(Collected data)
━━━━━━━━━━

(* ===== verification/InitrdSpec.v ===== *)
(** What the shell's listing and [exec] find in an archive. *)
From Stdlib Require Import Ascii String.
From S2P Require Import Prelude Queue Timer Memblock Slab Sched SchedInv SchedSpec CMem Process ProcessSpec CString FsData.
From S2P Require Import Initramfs FsSpec InitramfsSpec Console Kernel Initrd UserSpec.

(** * One record *)

(** What [uart_puts] sends for a string. *)
Definition uart_text (s : list Z) : list Z := flat_map (fun c => if c =? 10 then [13; 10] else [c]) s.

Lemma uart_puts_ok buf s : holds buf s -> uart_puts buf = Ok (uart_text s).
Proof.
  intros [Hs [r ->]]. induction s as [|c s IH]; [done|]. apply nonzero_cons in Hs as [Hc Hs]. cbn [app uart_puts].
  destruct (Z.eqb_spec c 0); [lia|]. rewrite (IH Hs), res_bind_ok. unfold uart_text. cbn [flat_map]. by destruct (Z.eqb_spec c 10) as [->|].
Qed.

Section Record.
Variables (l : list Z) (pre : list Z) (es : list entry) (tr : list Z).
Hypotheses (Htr : trailer tr) (Hes : Forall entry_ok es) (El : l = pre ++ flat_map encode es ++ tr).

Lemma at_offset : Initrd.archive_at l (Z.of_nat (length pre)) = Ok (flat_map encode es ++ tr).
Proof using El.
  clear Hes Htr. subst l. unfold Initrd.archive_at. rewrite length_app.
  destruct (Z.leb_spec 0 (Z.of_nat (length pre))), (Z.leb_spec (Z.of_nat (length pre)) (Z.of_nat (length pre + length (flat_map encode es ++ tr))));
    try lia. cbn [andb]. by rewrite Nat2Z.id, drop_app_length.
Qed.

Lemma no_file : Initrd.is_file tr = Ok false.
Proof using Htr. clear El. unfold Initrd.is_file. destruct (trailer_stops tr Htr) as [E1 E2]. by rewrite E1, res_bind_ok. Qed.
End Record.

Section Next.
Variables (e : entry) (es : list entry) (tr : list Z).
Hypotheses (Htr : trailer tr) (He : entry_ok e).
Let buf := flat_map encode (e :: es) ++ tr.
Let tl := flat_map encode es ++ tr.

Lemma tail_long : (9 <= length tl)%nat.
Proof using Htr. clear He buf. destruct Htr. unfold tl. rewrite length_app. lia. Qed.

Lemma record_eq : buf = encode e ++ tl.
Proof using Type. unfold buf, tl. cbn [flat_map]. by rewrite <-app_assoc. Qed.

Lemma one_file : Initrd.is_file buf = Ok true.
Proof using Htr He.
  rewrite record_eq. unfold Initrd.is_file. rewrite (entry_cpio e tl), res_bind_ok.
  apply (entry_not_trailer e tl He tail_long).
Qed.

Lemma record_sizes : cpio_sizes buf =
  Ok (Z.of_nat (length (e_name e)) + 1, Z.of_nat (length (e_data e)) + Z.of_nat (length (e_pad2 e))).
Proof using He. clear Htr. rewrite record_eq. apply (entry_sizes e tl He). Qed.

Lemma record_name : holds (drop 110 buf) (e_name e).
Proof using He. clear Htr. rewrite record_eq. apply (entry_holds e tl He). Qed.

Lemma next_offset pre :
  Z.of_nat (length pre) + cpio_step (Z.of_nat (length (e_name e)) + 1) (Z.of_nat (length (e_data e)) + Z.of_nat (length (e_pad2 e)))
  = Z.of_nat (length (pre ++ encode e)).
Proof using He. clear Htr. rewrite (entry_step e He), length_app. lia. Qed.
End Next.

Lemma next_record (l pre : list Z) e es tr :
  l = pre ++ flat_map encode (e :: es) ++ tr -> l = (pre ++ encode e) ++ flat_map encode es ++ tr.
Proof. intros ->. cbn [flat_map]. by rewrite <-!app_assoc. Qed.

(** The records are fewer than the bytes. *)
Lemma records_short es tr : Forall entry_ok es -> (length es <= length (flat_map encode es ++ tr))%nat.
Proof.
  intros Hes. induction Hes as [|e es He Hes IH]; cbn [flat_map length]; [lia|].
  rewrite <-app_assoc, length_app. unfold encode at 1. rewrite length_app, (header_length e He). lia.
Qed.

Lemma archive_magic es tr : trailer tr -> is_cpio (flat_map encode es ++ tr) = Ok true.
Proof.
  intros Htr. destruct es as [|e es]; [apply trailer_stops, Htr|]. cbn [flat_map]. rewrite <-app_assoc. apply entry_cpio.
Qed.

(** * The loops *)

Lemma ls_loop_ok l tr es : forall fuel pre,
  (length es < fuel)%nat -> Forall entry_ok es -> trailer tr -> l = pre ++ flat_map encode es ++ tr ->
  initrd_ls_loop fuel l (Z.of_nat (length pre)) = Ok (flat_map (fun e => uart_text (e_name e) ++ newline) es).
Proof.
  induction es as [|e es IH]; intros [|fuel] pre Hf Hes Htr El; try (cbn in Hf; lia); cbn [initrd_ls_loop];
    rewrite (at_offset l pre _ tr El), res_bind_ok.
  - cbn [flat_map app]. by rewrite (no_file tr Htr), res_bind_ok.
  - apply Forall_cons in Hes as [He Hes]. rewrite (one_file e es tr Htr He), res_bind_ok. cbn [negb].
    rewrite (record_sizes e es tr He), res_bind_ok. cbn [fst snd].
    rewrite (uart_puts_ok _ _ (record_name e es tr He)), res_bind_ok, (next_offset e He).
    rewrite (IH fuel (pre ++ encode e)); [|cbn in Hf; lia|done|done|by apply next_record].
    rewrite res_bind_ok. cbn [flat_map]. by rewrite <-!app_assoc.
Qed.

Lemma find_file_ok l tr name nm es : forall fuel pre,
  (length es < fuel)%nat -> Forall entry_ok es -> trailer tr -> l = pre ++ flat_map encode es ++ tr -> holds name nm ->
  (find_file fuel name l (Z.of_nat (length pre)) = Ok None /\ Forall (fun e => e_name e <> nm) es) \/
  (exists es1 e es2, es = es1 ++ e :: es2 /\ e_name e = nm /\ Forall (fun e => e_name e <> nm) es1 /\
     find_file fuel name l (Z.of_nat (length pre)) =
       Ok (Some (Z.of_nat (length (pre ++ flat_map encode es1)), Z.of_nat (length nm) + 1,
                 Z.of_nat (length (e_data e)) + Z.of_nat (length (e_pad2 e))))).
Proof.
  induction es as [|e es IH]; intros [|fuel] pre Hf Hes Htr El Hn; try (cbn in Hf; lia); cbn [find_file];
    rewrite (at_offset l pre _ tr El), res_bind_ok.
  - left. cbn [flat_map app]. by rewrite (no_file tr Htr), res_bind_ok.
  - apply Forall_cons in Hes as [He Hes]. rewrite (one_file e es tr Htr He), res_bind_ok. cbn [negb].
    rewrite (record_sizes e es tr He), res_bind_ok. cbn [fst snd].
    destruct (strcmp_ok _ _ _ _ Hn (record_name e es tr He)) as (d & -> & Hd). rewrite res_bind_ok.
    destruct (Z.eqb_spec d 0) as [E0|E0].
    + right. exists [], e, es. assert (En : nm = e_name e) by (by apply Hd). split; [done|]. split; [done|]. split; [constructor|].
      cbn [flat_map]. by rewrite app_nil_r, En.
    + assert (En : e_name e <> nm) by (intros E; apply E0, Hd; done). rewrite (next_offset e He).
      destruct (IH fuel (pre ++ encode e) ltac:(cbn in Hf; lia) Hes Htr (next_record l pre e es tr El) Hn)
        as [[E Hall]|(es1 & e' & es2 & -> & Ee & Hall & E)].
      * left. split; [exact E|]. by constructor.
      * right. exists (e :: es1), e', es2. split; [done|]. split; [done|]. split; [by constructor|].
        cbn [flat_map]. by rewrite E, <-app_assoc.
Qed.

(** The first record with a name. *)
Definition named (nm : list Z) (e : entry) : bool := bool_decide (e_name e = nm).

Lemma find_none nm es : Forall (fun e => e_name e <> nm) es -> List.find (named nm) es = None.
Proof.
  induction 1 as [|e es He Hes IH]; [done|]. cbn. unfold named at 1. by rewrite bool_decide_false.
Qed.

Lemma find_some nm es1 e es2 :
  Forall (fun e => e_name e <> nm) es1 -> e_name e = nm -> List.find (named nm) (es1 ++ e :: es2) = Some e.
Proof.
  intros H He. induction H as [|x es1 Hx H IH]; cbn; unfold named at 1; [by rewrite bool_decide_true|].
  by rewrite bool_decide_false.
Qed.

(** * The program in memory *)

Lemma move_bytes_ok bytes d s :
  0 <= d -> d + Z.of_nat (length bytes) < 2 ^ 64 ->
  exists s', move_bytes d bytes s = Ok (tt, s') /\
    (forall j c, bytes !! j = Some c -> byte_at s' (d + Z.of_nat j) = u8 c) /\
    (forall a, a < d \/ d + Z.of_nat (length bytes) <= a -> byte_at s' a = byte_at s a).
Proof.
  revert d s. induction bytes as [|c bytes IH]; intros d s Hd Hl; cbn [move_bytes length] in *; [by exists s|].
  run (store_byte_ok s d c). rewrite u64_small by lia.
  destruct (IH (d + 1) (poke s d c) ltac:(lia) ltac:(lia)) as (s' & E & Hin & Hout). exists s'. split; [exact E|]. split.
  - intros [|j] x Hx; cbn in Hx.
    + injection Hx as ->. rewrite Hout, Z.add_0_r by lia. apply byte_poke_eq.
    + replace (d + Z.of_nat (S j)) with (d + 1 + Z.of_nat j) by lia. by apply Hin.
  - intros a Ha. rewrite Hout by lia. apply byte_poke_ne. lia.
Qed.

(** The data of a record, found by its offset. *)
Lemma record_bytes arch pre e tl :
  entry_ok e -> arch = pre ++ encode e ++ tl ->
  archive_bytes arch (Z.of_nat (length pre) + data_offset (Z.of_nat (length (e_name e)) + 1))
    (Z.of_nat (length (e_data e)) + Z.of_nat (length (e_pad2 e))) = Ok (e_data e ++ e_pad2 e).
Proof.
  intros He ->. rewrite (entry_offset e He). unfold archive_bytes.
  set (lead := header e ++ e_name e ++ 0 :: e_pad1 e).
  assert (Hll : Z.of_nat (length lead) = 111 + Z.of_nat (length (e_name e)) + Z.of_nat (length (e_pad1 e))).
  { unfold lead. rewrite length_app, (header_length e He), length_app. cbn [length]. lia. }
  assert (Ee : pre ++ encode e ++ tl = (pre ++ lead) ++ (e_data e ++ e_pad2 e) ++ tl).
  { unfold encode, lead. rewrite <-!app_assoc. cbn [app]. by rewrite <-!app_assoc. }
  assert (El : Z.of_nat (length pre) + (111 + Z.of_nat (length (e_name e)) + Z.of_nat (length (e_pad1 e))) = Z.of_nat (length (pre ++ lead)))
    by (rewrite length_app; lia).
  rewrite El, Ee. unfold Initrd.archive_at. rewrite (length_app (pre ++ lead)).
  destruct (Z.leb_spec 0 (Z.of_nat (length (pre ++ lead)))), (Z.leb_spec (Z.of_nat (length (pre ++ lead)))
    (Z.of_nat (length (pre ++ lead) + length ((e_data e ++ e_pad2 e) ++ tl)))); try lia. cbn [andb].
  rewrite res_bind_ok, Nat2Z.id, drop_app_length.
  set (n := Z.of_nat (length (e_data e)) + Z.of_nat (length (e_pad2 e))).
  assert (Hn : Z.of_nat (length (e_data e ++ e_pad2 e)) = n) by (rewrite length_app; lia).
  rewrite (length_app (e_data e ++ e_pad2 e)). destruct (Z.leb_spec 0 n),
    (Z.leb_spec n (Z.of_nat (length (e_data e ++ e_pad2 e) + length tl))); try lia. cbn [andb].
  by rewrite take_app_length' by lia.
Qed.

(** * Properties *)

(** The listing of an archive is a line with a dot and the names of its records, one on
    a line, in their order. *)
Theorem initrd_ls_spec es tr :
  Forall entry_ok es -> trailer tr ->
  initrd_ls (flat_map encode es ++ tr) =
    Ok (chars "." ++ newline ++ flat_map (fun e => uart_text (e_name e) ++ newline) es).
Proof.
  intros Hes Htr. unfold initrd_ls. rewrite (archive_magic es tr Htr), res_bind_ok. cbn [negb].
  pose proof (records_short es tr Hes).
  pose proof (ls_loop_ok (flat_map encode es ++ tr) tr es (S (length (flat_map encode es ++ tr))) [] ltac:(lia) Hes Htr eq_refl) as E.
  change (Z.of_nat (length (A:=Z) [])) with 0 in E. by rewrite E, res_bind_ok.
Qed.

(** C31. Loading a program: the data of the first record with its name, with the padding
    that follows them, are copied to a new block of the kernel's memory, and nothing
    else is written; a name the archive does not have, or the name of a record without
    data, loads nothing. *)
Theorem initrd_usr_prog_spec k blk arch es cmd nm :
  InitramfsSpec.archive_at (k_fs k) blk arch es -> holds cmd nm ->
  match List.find (named nm) es with
  | None => _initrd_usr_prog cmd k = Ok (None, k)
  | Some e =>
    let prog := e_data e ++ e_pad2 e in
    if bool_decide (prog = []) then _initrd_usr_prog cmd k = Ok (None, k)
    else forall page h, kmalloc (Z.of_nat (length prog)) (heap (k_sched k)) = Ok (page, h) ->
      0 <= page -> page + Z.of_nat (length prog) < 2 ^ 64 ->
      exists h', _initrd_usr_prog cmd k =
          Ok (Some (page, Z.of_nat (length prog)), with_sched (with_heap h' (k_sched k)) k) /\
        (forall j c, prog !! j = Some c -> byte_at h' (page + Z.of_nat j) = u8 c) /\
        (forall a, a < page \/ page + Z.of_nat (length prog) <= a -> byte_at h' a = byte_at h a)
  end.
Proof.
  intros (Hblk & Hb & Hes & _ & pre & tr & Htr & Ea & Ebase) Hn.
  set (l := flat_map encode es ++ tr). assert (El : drop (length pre) arch = l) by (subst arch; apply drop_app_length).
  assert (Earch : archive k = Ok (l, k)).
  { unfold archive, on_fs. rewrite (on_part_ok k_fs with_fs _ k l (k_fs k)); [by destruct k|].
    run (gets_ok cpio_base (k_fs k)). rewrite Ebase.
    rewrite (bytes_from_ok (k_fs k) blk (Z.of_nat (length pre)) arch Hblk Hb ltac:(subst arch; rewrite length_app; lia)). by rewrite Nat2Z.id, El. }
  unfold _initrd_usr_prog. run Earch. run (lift_res_ok _ k _ (archive_magic es tr Htr)). cbn [negb].
  pose proof (records_short es tr Hes).
  destruct (find_file_ok l tr cmd nm es (S (length l)) [] ltac:(unfold l; lia) Hes Htr eq_refl Hn)
    as [[E Hall]|(es1 & e & es2 & -> & En & Hall & E)].
  { rewrite (find_none nm es Hall). by run (lift_res_ok _ k _ E). }
  rewrite (find_some nm es1 e es2 Hall En). cbv zeta. set (prog := e_data e ++ e_pad2 e).
  apply Forall_app in Hes as [_ [He _]%Forall_cons].
  set (fs := Z.of_nat (length (e_data e)) + Z.of_nat (length (e_pad2 e))) in *.
  assert (Hfs : Z.of_nat (length prog) = fs) by (unfold prog; rewrite length_app; lia).
  run (lift_res_ok _ k _ E). destruct (Z.eqb_spec fs 0) as [E0|E0]; cbn match.
  { rewrite bool_decide_true; [done|]. apply length_zero_iff_nil. lia. }
  rewrite bool_decide_false by (intros Ep; rewrite Ep in Hfs; cbn in Hfs; lia).
  intros page h Hm Hp Hp2. pose proof (en_size e He). pose proof (en_pad2 e He) as [? _].
  rewrite Hfs in *. rewrite (u64_small fs) by lia.
  set (k1 := with_sched (with_heap h (k_sched k)) k).
  run (on_part_ok k_sched with_sched _ k page _ (on_heap_ok _ (k_sched k) page h Hm) : on_sched (on_heap (kmalloc fs)) k = Ok (page, k1)).
  subst nm. cbn [app].
  run (lift_res_ok _ k1 _ (record_bytes l (flat_map encode es1) e (flat_map encode es2 ++ tr) He
    ltac:(unfold l; rewrite flat_map_app; cbn [flat_map]; by rewrite <-!app_assoc))).
  destruct (move_bytes_ok prog page h Hp ltac:(lia)) as (h' & Emv & Hin & Hout). exists h'.
  pose proof (on_part_ok k_sched with_sched _ k1 tt _ (on_heap_ok _ (k_sched k1) tt h' Emv)) as Emv'.
  rewrite Hfs in Hout. split; [|split; [exact Hin|exact Hout]].
  rewrite (bind_ok _ _ k1 tt _ Emv'). rewrite (u32_small fs) by lia. done.
Qed.

(** * Instances *)

Lemma ex_entry_ok : entry_ok ex_entry.
Proof. destruct (ex_archive ex_boot eq_refl eq_refl) as (_ & _ & H & _). by apply Forall_cons in H as [H _]. Qed.

Lemma ex_trailer_ok : trailer ex_trailer.
Proof. split; [|done]. apply Nat.leb_le. vm_compute. reflexivity. Qed.

Lemma initrd_ls_spec_witness :
  initrd_ls (encode ex_entry ++ ex_trailer) = Ok (chars "." ++ newline ++ chars "h" ++ newline).
Proof.
  exact (initrd_ls_spec [ex_entry] ex_trailer (Forall_cons_2 _ _ _ ex_entry_ok (Forall_nil_2 _)) ex_trailer_ok).
Defined.

Definition ex_booted : kernel := with_fs ex_boot (with_sched ex_exec ex_kernel).

Lemma initrd_usr_prog_spec_witness :
  exists h', _initrd_usr_prog (cstr "h") ex_booted =
      Ok (Some (0xffff000000000000, 4), with_sched (with_heap h' ex_exec) ex_booted) /\
    (forall j c, [1; 2; 3; 4] !! j = Some c -> byte_at h' (0xffff000000000000 + Z.of_nat j) = u8 c).
Proof.
  pose proof (initrd_usr_prog_spec ex_booted 5 ex_arch [ex_entry] (cstr "h") (chars "h") (ex_archive ex_boot eq_refl eq_refl)
    (cstr_holds "h" ltac:(by repeat constructor))) as H.
  destruct (kmalloc 4 (heap (k_sched ex_booted))) as [[page h]|f] eqn:E.
  - assert (Ep : match kmalloc 4 (heap (k_sched ex_booted)) with Ok (p, _) => p =? 0xffff000000000000 | _ => false end = true)
      by (vm_compute; reflexivity).
    rewrite E in Ep. apply Z.eqb_eq in Ep. subst page.
    destruct (H 0xffff000000000000 h E ltac:(lia) ltac:(cbn; lia)) as (h' & E' & Hin & _). exists h'. split; [exact E'|exact Hin].
  - exfalso. assert (Ep : match kmalloc 4 (heap (k_sched ex_booted)) with Ok _ => true | _ => false end = true) by (vm_compute; reflexivity).
    by rewrite E in Ep.
Defined.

━━━━━━━━━━

Begin at the line that has "data, loads nothing. *)" in the entries above; stop after the line that has "intros (Hblk &". Transcribe exactly those lines and no others.

• Exercise result:
    data, loads nothing. *)
Theorem initrd_usr_prog_spec k blk arch es cmd nm :
  InitramfsSpec.archive_at (k_fs k) blk arch es -> holds cmd nm ->
  match List.find (named nm) es with
  | None => _initrd_usr_prog cmd k = Ok (None, k)
  | Some e =>
    let prog := e_data e ++ e_pad2 e in
    if bool_decide (prog = []) then _initrd_usr_prog cmd k = Ok (None, k)
    else forall page h, kmalloc (Z.of_nat (length prog)) (heap (k_sched k)) = Ok (page, h) ->
      0 <= page -> page + Z.of_nat (length prog) < 2 ^ 64 ->
      exists h', _initrd_usr_prog cmd k =
          Ok (Some (page, Z.of_nat (length prog)), with_sched (with_heap h' (k_sched k)) k) /\
        (forall j c, prog !! j = Some c -> byte_at h' (page + Z.of_nat j) = u8 c) /\
        (forall a, a < page \/ page + Z.of_nat (length prog) <= a -> byte_at h' a = byte_at h a)
  end.
Proof.
  intros (Hblk & Hb & Hes & _ & pre & tr & Htr & Ea & Ebase) Hn.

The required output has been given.